# Work instructions
Scan the entries for the word "right". Every line that has it should be copied.

(Collected data entries)
++++++

(** [Insert] adds the item, tells whether it was new, and keeps the segments maximal. *)
Lemma Insert_ok t x : tree_ok t -> 0 <= x < 2 ^ 64 - 1 -> let '(new, t') := Insert t x in
  tree_ok t' /\ new = negb (Contains t x) /\ (forall y, elem y t' <-> y = x \/ elem y t) /\ Count t' = Count t + Z.b2z new.
Proof.
  intros Ht Hx. pose proof (Contains_ok t x Ht) as HC. destruct Ht as (H & He & Hc).
  assert (U1 : u64 (x + 1) = x + 1) by (apply u64_small; lia).
  (* what the cases that add the item have in common *)
  assert (FIN : forall b k v a l, apart (-1) b -> end_of (-1) b < k -> k < v -> apart (v - 1) a -> l = b ++ merge_next (k, v) a ->
    end_of v a < 2 ^ 64 -> total b + (v - k) + total a = total (segments_ t) + 1 ->
    (forall y, member y b \/ k <= y < v \/ member y a <-> y = x \/ elem y t) -> ~ elem x t ->
    let t' := MkSegmentTree l (u64 (count_ t + 1)) in
    tree_ok t' /\ true = negb (Contains t x) /\ (forall y, elem y t' <-> y = x \/ elem y t) /\ Count t' = Count t + Z.b2z true).
  { intros b k v a l Hb E L Ha -> B T M NM t'. destruct (placed_ok b k v a Hb E L Ha) as (P1 & P2 & P3 & P4).
    pose proof (total_bound (-1) _ P1) as TB. assert (NE : b ++ merge_next (k, v) a <> []).
    { destruct b; [|discriminate]. unfold merge_next. destruct a as [|[nk nv] a]; [discriminate|]. now destruct (nk =? snd (k, v)). }
    pose proof (total_below (-1) _ ltac:(lia) NE P1) as TL. rewrite (end_of_lo (-1) 0 _ NE), P2 in TL.
    assert (CT : u64 (count_ t + 1) = count_ t + 1) by (apply u64_small; lia).
    split; [|split; [|split]].
    - unfold tree_ok, t'. cbn [segments_ count_]. rewrite CT, P2, P3. repeat split; [exact P1|exact B|lia].
    - destruct (Contains t x) eqn:C; [|reflexivity]. exfalso. apply NM, HC. reflexivity.
    - intros y. unfold elem at 1, t'. cbn [segments_]. now rewrite P4, M.
    - unfold Count, t'. cbn [count_ Z.b2z]. exact CT. }
  unfold Insert. destruct (segments_ t) as [|p l] eqn:E.
  { rewrite U1. apply (FIN [] x (x + 1) [] _ I); cbn; try lia; try reflexivity.
    - intros y. unfold elem. rewrite E, member_nil. lia.
    - unfold elem. now rewrite E, member_nil. }
  rewrite <- E in *. clear p l E. unfold place. pose proof (upper_bound_ok (-1) (segments_ t) x H) as U.
  destruct (upper_bound (segments_ t) x) as [b a]. destruct U as (Es & B & A).
  assert (EL : forall y, elem y t <-> member y b \/ member y a) by (intros y; unfold elem; now rewrite Es, member_app).
  rewrite Es in H, He, FIN. rewrite total_app in FIN. apply apart_app in H as [Hb Ha]. rewrite end_of_app in He.
  assert (NA : ~ member x a).
  { intros M. destruct a as [|[k v] a]; [now apply member_nil in M|]. apply (apart_raise _ x) in Ha; [|exact A]. pose proof (member_range x _ x Ha M). lia. }
  assert (EA : forall v, v < 2 ^ 64 -> end_of v a < 2 ^ 64).
  { intros v Hv. destruct a as [|q a]; [exact Hv|]. now rewrite (end_of_lo v (end_of 0 b)). }
  destruct (prev_of_cases b) as [->|(b' & [k v] & -> & ->)].
  - cbn [prev_of rev merge_prev]. rewrite U1. apply (FIN [] x (x + 1) a _ I); cbn [end_of total app]; try lia; try reflexivity.
    + replace (x + 1 - 1) with x by lia. exact (apart_raise _ x a Ha A).
    + apply EA. lia.
    + intros y. rewrite EL, member_nil. assert (x <= y < x + 1 <-> y = x) by lia. tauto.
    + rewrite EL, member_nil. tauto.
  - apply apart_app in Hb as [Hb' (H1 & H2 & _)]. rewrite end_of_app in Ha, He. cbn [end_of] in Ha, He.
    assert (Hk : k <= x) by (apply (B (k, v)); rewrite in_app_iff; right; now left).
    assert (MB : forall y, member y (b' ++ [(k, v)]) <-> member y b' \/ k <= y < v).
    { intros y. rewrite member_app, member_cons, member_nil. unfold in_seg. cbn. tauto. }
    rewrite total_app in FIN. cbn [total] in FIN. destruct (Z.ltb_spec v x) as [L|L]; [|destruct (Z.eqb_spec x v) as [->|N]].
    + destruct (Z.eqb_spec k x); [lia|]. rewrite U1.
      assert (AB : apart (-1) (b' ++ [(k, v)])) by (apply apart_app; cbn; intuition).
      rewrite (merge_prev_apart (-1)); [|exact AB|rewrite end_of_app; exact L].
      apply (FIN (b' ++ [(k, v)]) x (x + 1) a _ AB); try reflexivity; try lia.
      * rewrite end_of_app. exact L.
      * replace (x + 1 - 1) with x by lia. exact (apart_raise _ x a Ha A).
      * apply EA. lia.
      * rewrite total_app. cbn [total]. lia.
      * intros y. rewrite EL, MB. assert (x <= y < x + 1 <-> y = x) by lia. tauto.
      * rewrite EL, MB. intros [[M|M]|M]; [|lia|tauto]. pose proof (member_range (-1) b' x Hb' M). lia.
    + rewrite U1, (merge_prev_apart (-1)) by (exact Hb' || exact H1).
      apply (FIN b' k (v + 1) a _ Hb' H1); try reflexivity; try lia.
      * replace (v + 1 - 1) with v by lia. exact Ha.
      * apply EA. lia.
      * intros y. rewrite EL, MB. assert (k <= y < v + 1 <-> y = v \/ k <= y < v) by lia. tauto.
      * rewrite EL, MB. intros [[M|M]|M]; [|lia|tauto]. pose proof (member_range (-1) b' v Hb' M). lia.
    + assert (C : elem x t) by (apply EL; left; apply MB; right; lia).
      split; [|split; [|split]].
      * unfold tree_ok. rewrite Es. split; [|split].
        -- apply apart_app. split; [apply apart_app; cbn; intuition|rewrite end_of_app; exact Ha].
        -- rewrite !end_of_app. exact He.
        -- rewrite <- Es. exact Hc.
      * apply HC in C. now rewrite C.
      * intros y. split; [tauto|]. intros [->|M]; [exact C|exact M].
      * cbn [Z.b2z]. lia.
Qed.

Lemma tree_ok_empty : tree_ok SegmentTree_empty.
Proof. repeat split. Qed.

(** One segment, from 1: the numbers up to its last. *)
Lemma one_segment t n : tree_ok t -> 1 <= n -> (forall x, elem x t -> 1 <= x) ->
  ((SegmentsCount t <= 1)%nat /\ Contains t 1 = true /\ Contains t n = true <->
   exists m, n <= m /\ forall x, elem x t <-> 1 <= x <= m).
Proof.
  intros Ht Hn H1. rewrite !(Contains_ok t) by exact Ht. pose proof Ht as (H & He & Hc). unfold SegmentsCount, elem in *. split.
  - intros (L & E1 & En). destruct (segments_ t) as [|[k v] [|q l]]; [now apply member_nil in E1| |cbn in L; lia].
    cbn in H. assert (M : forall x, member x [(k, v)] <-> k <= x < v) by (intros x; rewrite member_cons, member_nil; unfold in_seg; cbn; tauto).
    rewrite M in E1, En. pose proof (proj1 (M k)). exists (v - 1). split; [lia|]. intros x. rewrite M. specialize (H1 k (proj2 (M k) ltac:(lia))). lia.
  - intros (m & Hm & M). split; [|split; apply M; lia]. replace (segments_ t) with [(1, m + 1)]; [cbn; lia|].
    apply (apart_unique (-1)); [cbn; lia|exact H|]. intros x. rewrite M, member_cons, member_nil. unfold in_seg. cbn. lia.
Qed.

(** ** The elements as a list *)

Definition seg_elements (p : Z * Z) : list Z := map (fun i => fst p + Z.of_nat i) (seq 0 (Z.to_nat (snd p - fst p))).
Definition elements (t : SegmentTree) : list Z := flat_map seg_elements (segments_ t).

Lemma in_seg_elements x p : In x (seg_elements p) <-> in_seg x p.
Proof.
  unfold seg_elements, in_seg. rewrite in_map_iff. split.
  - intros (i & <- & Hi). apply in_seq in Hi. lia.
  - intros H. exists (Z.to_nat (x - fst p)). split; [lia|apply in_seq; lia].
Qed.

Lemma in_elements x t : In x (elements t) <-> elem x t.
Proof.
  unfold elements, elem, member. rewrite in_flat_map. split; intros (p & H & Hx); exists p; (split; [exact H|]); now apply in_seg_elements.
Qed.

Lemma elements_ok t : tree_ok t -> NoDup (elements t) /\ Z.of_nat (length (elements t)) = Count t.
Proof.
  intros (H & _ & E). unfold Count. rewrite E. unfold elements. clear E. revert H. generalize (-1). induction (segments_ t) as [|[k v] l IH]; intros lo H; [split; [constructor|reflexivity]|].
  destruct H as (H1 & H2 & H3). destruct (IH v H3) as [N Lh]. cbn [flat_map total]. split.
  - apply NoDup_app; [|exact N|].
    + unfold seg_elements. apply Injective_map_NoDup; [intros i j; lia|apply seq_NoDup].
    + intros x Hx Hy. apply in_seg_elements in Hx. apply in_flat_map in Hy as (p & Hp & Hy). apply in_seg_elements in Hy.
      assert (M : member x l) by (now exists p). pose proof (member_range v l x H3 M). unfold in_seg in Hx. cbn in Hx. lia.
  - rewrite length_app, Nat2Z.inj_add, Lh. unfold seg_elements. rewrite length_map, length_seq. cbn [fst snd]. lia.
Qed.

(** A tree whose elements are among the members of a list has no more of them. *)
Lemma Count_le t (l : list Z) : tree_ok t -> (forall x, elem x t -> In x l) -> Count t <= Z.of_nat (length l).
Proof.
  intros H S. destruct (elements_ok t H) as [N <-]. apply inj_le, (NoDup_incl_length N). intros x Hx. now apply S, in_elements.
Qed.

++++++

# Reply
    assert (Hk : k <= x) by (apply (B (k, v)); rewrite in_app_iff; right; now left).
    + assert (C : elem x t) by (apply EL; left; apply MB; right; lia).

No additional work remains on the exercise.